──────── Given data ────────

(** * terminal_utils: a shallow embedding of the rendering core

    The development follows the headers of the library one module per file:
    [ConsoleCMD] (escape sequences, key codes, character classes), [Colors]
    (rgb, color), [Coord] (coord, coord_box), [Cursor] (cursor_data, cursor),
    [WindowBox] (the two scroll bars), [InputControl] and
    [DirectoryDisplayBox].

    Conventions of the embedding.
    - A [wchar_t] is a [Z]; a [std::wstring] is a [list Z].  Appending to a
      buffer passed by reference becomes a function from the old buffer to
      the new one.
    - Narrowing conversions that the source writes ([static_cast<short>],
      [static_cast<uint8_t>], [static_cast<int>] of a size, initialising a
      [short] from an [int] expression, passing an [int] for an [unsigned])
      are written out with the wrap-around functions of [Machine].
    - Arithmetic on [int] is arithmetic on [Z] and [/] is [Z.quot]: signed
      overflow has no defined behaviour in C++, and the indices the theorems
      speak about are bounded by the sizes of the buffers they index.
    - Code that can throw returns [option] (or [result] where the kind of
      failure matters); the terminal is the field [stdout] of the widget
      records, holding everything [mz::Write] has emitted so far. *)

From Stdlib Require Import ZArith List Lia Bool String Ascii DecimalString.
Import ListNotations.
Open Scope Z_scope.
(** * spatial-build: the geometric inference and ranking engine

    A shallow embedding of [src/services/spatialService.ts] and of the
    tower-center inference of [src/services/fileService.ts].

    Conventions of the embedding.
    - A JavaScript number is a [num]: a finite value (an exact rational, so
      rounding is not modelled), one of the two infinities, or NaN.
      Coordinates and the results of the turf library are finite and are
      kept in [Q]; they enter [num] through [Fin].
    - A thrown exception is the [Throw] outcome of a [result].
    - The turf functions [bearing], [distance] and [booleanPointInPolygon],
      [Math.sqrt] and [Math.cos] are parameters of the development (class
      [Env]).  [coordAll], [centroid] and [point] are structural and follow
      turf: [coordAll] lists every position, [centroid] is the mean of the
      positions (the last position of each polygon ring left out) and
      throws when the mean is not a number, [point] rejects a position
      with fewer than two numbers.
    - [parseFloat], [toFixed], regular expressions, [Array.prototype.sort]
      and array indexing follow ECMAScript, on exact numbers: a literal
      is read without rounding and never overflows to an infinity, and a
      character is a code unit below 256.  The sort is a stable insertion
      sort; it gives the order of every conforming sort when the
      comparator is consistent, and ECMAScript leaves the order to the
      implementation when it is not (a NaN among the keys).
    - The property object of a feature is its string entries, in the order
      of [Object.keys], together with the [_center] annotation; the other
      annotations ([_id], [_sourceId], [_sourceName]) and the timestamp of
      a result play no part in the inference and are left out. *)

From Stdlib Require Import QArith Qabs Qround ZArith List String Ascii Bool.
From Stdlib Require Import Lia Lqa Permutation Sorted PeanoNat DecimalString.
From Stdlib Require DecimalFacts DecimalPos DecimalN.
Import ListNotations.
Open Scope Q_scope.

(** ** JavaScript numbers *)

Module JsNum.

Inductive num : Type :=
| Fin (q : Q)
| Inf (negative : bool)
| NaN.

Definition Qltb (a b : Q) : bool := negb (Qle_bool b a).

(** Truncation toward zero, and the remainder [a % m] of two finite
    numbers ([m] not zero): the sign of the result is the sign of [a]. *)
Definition Qtrunc (x : Q) : Z :=
  if Qle_bool 0 x then Qfloor x else Qceiling x.

Definition Qrem (a m : Q) : Q := a - m * inject_Z (Qtrunc (a / m)).

Definition isNaN (x : num) : bool :=
  match x with NaN => true | _ => false end.

Definition neg (x : num) : num :=
  match x with
  | Fin q => Fin (- q)
  | Inf s => Inf (negb s)
  | NaN => NaN
  end.

Definition add (x y : num) : num :=
  match x, y with
  | Fin a, Fin b => Fin (a + b)
  | Fin _, Inf s => Inf s
  | Inf s, Fin _ => Inf s
  | Inf s, Inf t => if Bool.eqb s t then Inf s else NaN
  | _, _ => NaN
  end.

Definition sub (x y : num) : num := add x (neg y).

Definition abs (x : num) : num :=
  match x with
  | Fin q => Fin (Qabs q)
  | Inf _ => Inf false
  | NaN => NaN
  end.

Definition rem (x m : num) : num :=
  match x, m with
  | Fin a, Fin b => if Qeq_bool b 0 then NaN else Fin (Qrem a b)
  | Fin a, Inf _ => Fin a
  | _, _ => NaN
  end.

Definition div (x y : num) : num :=
  match x, y with
  | Fin a, Fin b =>
      if Qeq_bool b 0
      then (if Qeq_bool a 0 then NaN else Inf (Qltb a 0))
      else Fin (a / b)
  | Fin _, Inf _ => Fin 0
  | Inf s, Fin b => Inf (xorb s (Qltb b 0))
  | _, _ => NaN
  end.

(** Comparisons; every comparison with NaN is false. *)
Definition ltb (x y : num) : bool :=
  match x, y with
  | Fin a, Fin b => Qltb a b
  | Fin _, Inf s => negb s
  | Inf s, Fin _ => s
  | Inf s, Inf t => s && negb t
  | _, _ => false
  end.

Definition eqb (x y : num) : bool :=
  match x, y with
  | Fin a, Fin b => Qeq_bool a b
  | Inf s, Inf t => Bool.eqb s t
  | _, _ => false
  end.

Definition leb (x y : num) : bool := ltb x y || eqb x y.
Definition gtb (x y : num) : bool := ltb y x.
Definition geb (x y : num) : bool := leb y x.

(** The same number (unlike [eqb], NaN is the same number as NaN). *)
Definition same (x y : num) : Prop :=
  match x, y with
  | Fin a, Fin b => a == b
  | Inf s, Inf t => s = t
  | NaN, NaN => True
  | _, _ => False
  end.

(** [x] is a finite number of [lo, hi]. *)
Definition within (lo hi : Q) (x : num) : Prop :=
  match x with
  | Fin q => lo <= q /\ q <= hi
  | _ => False
  end.

(** [x] is a finite number of [lo, hi). *)
Definition within_ro (lo hi : Q) (x : num) : Prop :=
  match x with
  | Fin q => lo <= q /\ q < hi
  | _ => False
  end.

(** [x] is a finite number of (lo, hi]. *)
Definition within_lo (lo hi : Q) (x : num) : Prop :=
  match x with
  | Fin q => lo < q /\ q <= hi
  | _ => False
  end.

Definition Math_max (a b : Q) : Q := if Qle_bool a b then b else a.
Definition Math_min (a b : Q) : Q := if Qle_bool a b then a else b.

End JsNum.

Import JsNum.

(** ** Exceptions *)

Inductive result (A : Type) : Type :=
| Return (a : A)
| Throw (msg : string).

Arguments Return {A} a.
Arguments Throw {A} msg.

Definition bind {A B : Type} (r : result A) (k : A -> result B) : result B :=
  match r with
  | Return a => k a
  | Throw msg => Throw msg
  end.

Notation "x <- r ;; k" := (bind r (fun x => k))
  (at level 61, r at next level, right associativity).

(** [try { body } catch (e) { handler }] *)
Definition try_catch {A : Type} (body : result A) (handler : A) : A :=
  match body with
  | Return a => a
  | Throw _ => handler
  end.

Definition throws {A : Type} (r : result A) : bool :=
  match r with Throw _ => true | Return _ => false end.

Fixpoint filterM {A : Type} (p : A -> result bool) (l : list A)
  : result (list A) :=
  match l with
  | [] => Return []
  | x :: l' =>
      keep <- p x ;;
      rest <- filterM p l' ;;
      Return (if keep then x :: rest else rest)
  end.

Fixpoint mapM {A B : Type} (f : A -> result B) (l : list A)
  : result (list B) :=
  match l with
  | [] => Return []
  | x :: l' =>
      y <- f x ;;
      rest <- mapM f l' ;;
      Return (y :: rest)
  end.

Fixpoint foldM {A S : Type} (step : S -> A -> result S) (l : list A) (s : S)
  : result S :=
  match l with
  | [] => Return s
  | x :: l' => s' <- step s x ;; foldM step l' s'
  end.

(** ** ECMAScript library functions *)

(** [Array.prototype.sort(comparefn)]: a stable sort; of two elements [x]
    before [y], [y] moves ahead only when [comparefn(x, y) > 0]. *)
Section Sort.
Context {A : Type} (comparefn : A -> A -> num).

Fixpoint sort_insert (x : A) (l : list A) : list A :=
  match l with
  | [] => [x]
  | y :: l' =>
      if gtb (comparefn x y) (Fin 0) then y :: sort_insert x l'
      else x :: y :: l'
  end.

Fixpoint sort (l : list A) : list A :=
  match l with
  | [] => []
  | x :: l' => sort_insert x (sort l')
  end.

End Sort.

(** [array[k]] for a number [k]: an element when [k] is an integer index
    within the array, [undefined] otherwise. *)
Definition array_get {A : Type} (l : list A) (k : Q) : option A :=
  if Qeq_bool k (inject_Z (Qfloor k)) && (0 <=? Qfloor k)%Z
  then nth_error l (Z.to_nat (Qfloor k))
  else None.

(** [x.toFixed(digits)] for a finite [x] below 10^21: the sign, then the
    integer [n] nearest to [|x| * 10^digits] (the larger one on a tie)
    printed with a decimal point before its last [digits] digits. *)
Definition pad_left (width : nat) (s : string) : string :=
  let fix zeros (k : nat) : string :=
    match k with O => EmptyString | S k' => String "0" (zeros k') end in
  append (zeros (width - String.length s)%nat) s.

Definition toFixed (x : Q) (digits : nat) : string :=
  let scale := (10 ^ Z.of_nat digits)%Z in
  let n := Qfloor (Qabs x * inject_Z scale + (1 # 2)) in
  let int_part := NilZero.string_of_uint (N.to_uint (Z.to_N (n / scale))) in
  let frac_part :=
    pad_left digits (NilZero.string_of_uint (N.to_uint (Z.to_N (n mod scale)))) in
  let sign := if Qltb x 0 then "-"%string else EmptyString in
  append sign
    (match digits with
     | O => int_part
     | _ => append int_part (append "." frac_part)
     end).

(** Regular expressions without repetition, which is all the source uses;
    [Chr] compares case-insensitively (the [i] flag). *)
Inductive regex : Type :=
| Eps
| Chr (c : ascii)
| Seq (r1 r2 : regex)
| Alt (r1 r2 : regex)
| Opt (r : regex)
| Bol
| Eol.

Definition lower (c : ascii) : ascii :=
  let n := nat_of_ascii c in
  if ((65 <=? n) && (n <=? 90))%nat then ascii_of_nat (n + 32) else c.

(** [rmatch r start s k]: [r] matches a prefix of [s] and [k] accepts the
    rest; [start] tells whether [s] is the whole input. *)
Fixpoint rmatch (r : regex) (start : bool) (s : list ascii)
  (k : bool -> list ascii -> bool) : bool :=
  match r with
  | Eps => k start s
  | Chr c =>
      match s with
      | a :: s' => Ascii.eqb (lower a) (lower c) && k false s'
      | [] => false
      end
  | Seq r1 r2 => rmatch r1 start s (fun st s' => rmatch r2 st s' k)
  | Alt r1 r2 => rmatch r1 start s k || rmatch r2 start s k
  | Opt r1 => rmatch r1 start s k || k start s
  | Bol => start && k start s
  | Eol => match s with [] => k start s | _ :: _ => false end
  end.

Fixpoint rsearch (r : regex) (start : bool) (s : list ascii) : bool :=
  rmatch r start s (fun _ _ => true)
  || match s with
     | [] => false
     | _ :: s' => rsearch r false s'
     end.

(** [r.test(s)] *)
Definition regex_test (r : regex) (s : string) : bool :=
  rsearch r true (list_ascii_of_string s).

Fixpoint lit (s : string) : regex :=
  match s with
  | EmptyString => Eps
  | String c EmptyString => Chr c
  | String c s' => Seq (Chr c) (lit s')
  end.

(** [parseFloat(s)]: leading white space, a sign, then [Infinity] or the
    longest decimal literal; NaN when there is none. *)
Definition is_space (c : ascii) : bool :=
  let n := nat_of_ascii c in
  ((n =? 32) || ((9 <=? n) && (n <=? 13)) || (n =? 160))%nat.

Definition digit_of (c : ascii) : option Z :=
  let n := nat_of_ascii c in
  if ((48 <=? n) && (n <=? 57))%nat then Some (Z.of_nat (n - 48)) else None.

Fixpoint skip_spaces (s : list ascii) : list ascii :=
  match s with
  | c :: s' => if is_space c then skip_spaces s' else s
  | [] => []
  end.

(** The digits at the head of [s]: how many, their value after [acc], and
    the rest of [s]. *)
Fixpoint take_digits (s : list ascii) (count : nat) (acc : Z)
  : nat * Z * list ascii :=
  match s with
  | c :: s' =>
      match digit_of c with
      | Some d => take_digits s' (S count) (acc * 10 + d)%Z
      | None => (count, acc, s)
      end
  | [] => (count, acc, [])
  end.

Fixpoint starts_with (p s : list ascii) : bool :=
  match p, s with
  | [], _ => true
  | a :: p', b :: s' => Ascii.eqb a b && starts_with p' s'
  | _ :: _, [] => false
  end.

Definition take_sign (s : list ascii) : bool * list ascii :=
  match s with
  | "-"%char :: s' => (true, s')
  | "+"%char :: s' => (false, s')
  | _ => (false, s)
  end.

Definition take_exponent (s : list ascii) : Z :=
  match s with
  | c :: s' =>
      if Ascii.eqb (lower c) "e"
      then let '(negative, s'') := take_sign s' in
           let '(count, e, _) := take_digits s'' 0 0%Z in
           match count with
           | O => 0%Z
           | _ => if negative then (- e)%Z else e
           end
      else 0%Z
  | [] => 0%Z
  end.

Definition parseFloat (input : string) : num :=
  let s := skip_spaces (list_ascii_of_string input) in
  let '(negative, s) := take_sign s in
  if starts_with (list_ascii_of_string "Infinity") s then Inf negative
  else
    let '(int_count, int_value, s) := take_digits s 0 0%Z in
    let '(frac_count, mantissa, s) :=
      match s with
      | "."%char :: s' => take_digits s' 0 int_value
      | _ => (O, int_value, s)
      end in
    match (int_count + frac_count)%nat with
    | O => NaN
    | _ =>
        let e := (take_exponent s - Z.of_nat frac_count)%Z in
        let magnitude := inject_Z mantissa * Qpower 10 e in
        Fin (if negative then - magnitude else magnitude)
    end.


(** Patterns with character classes, repetition of a class and capture
    groups, for the expression of [parseCoordinateString].  A character
    is a code unit below 256. *)
Inductive pattern : Type :=
| PSet (p : ascii -> bool)
| PSeq (r1 r2 : pattern)
| POpt (r : pattern)
| PPlus (p : ascii -> bool)
| PGroup (n : nat) (r : pattern)
| PBol
| PEol.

────────

> **How to complete this task**
Among the records above, find the lines that contain "step" and copy every one.

> **Answer**
Fixpoint foldM {A S : Type} (step : S -> A -> result S) (l : list A) (s : S)
  | x :: l' => s' <- step s x ;; foldM step l' s'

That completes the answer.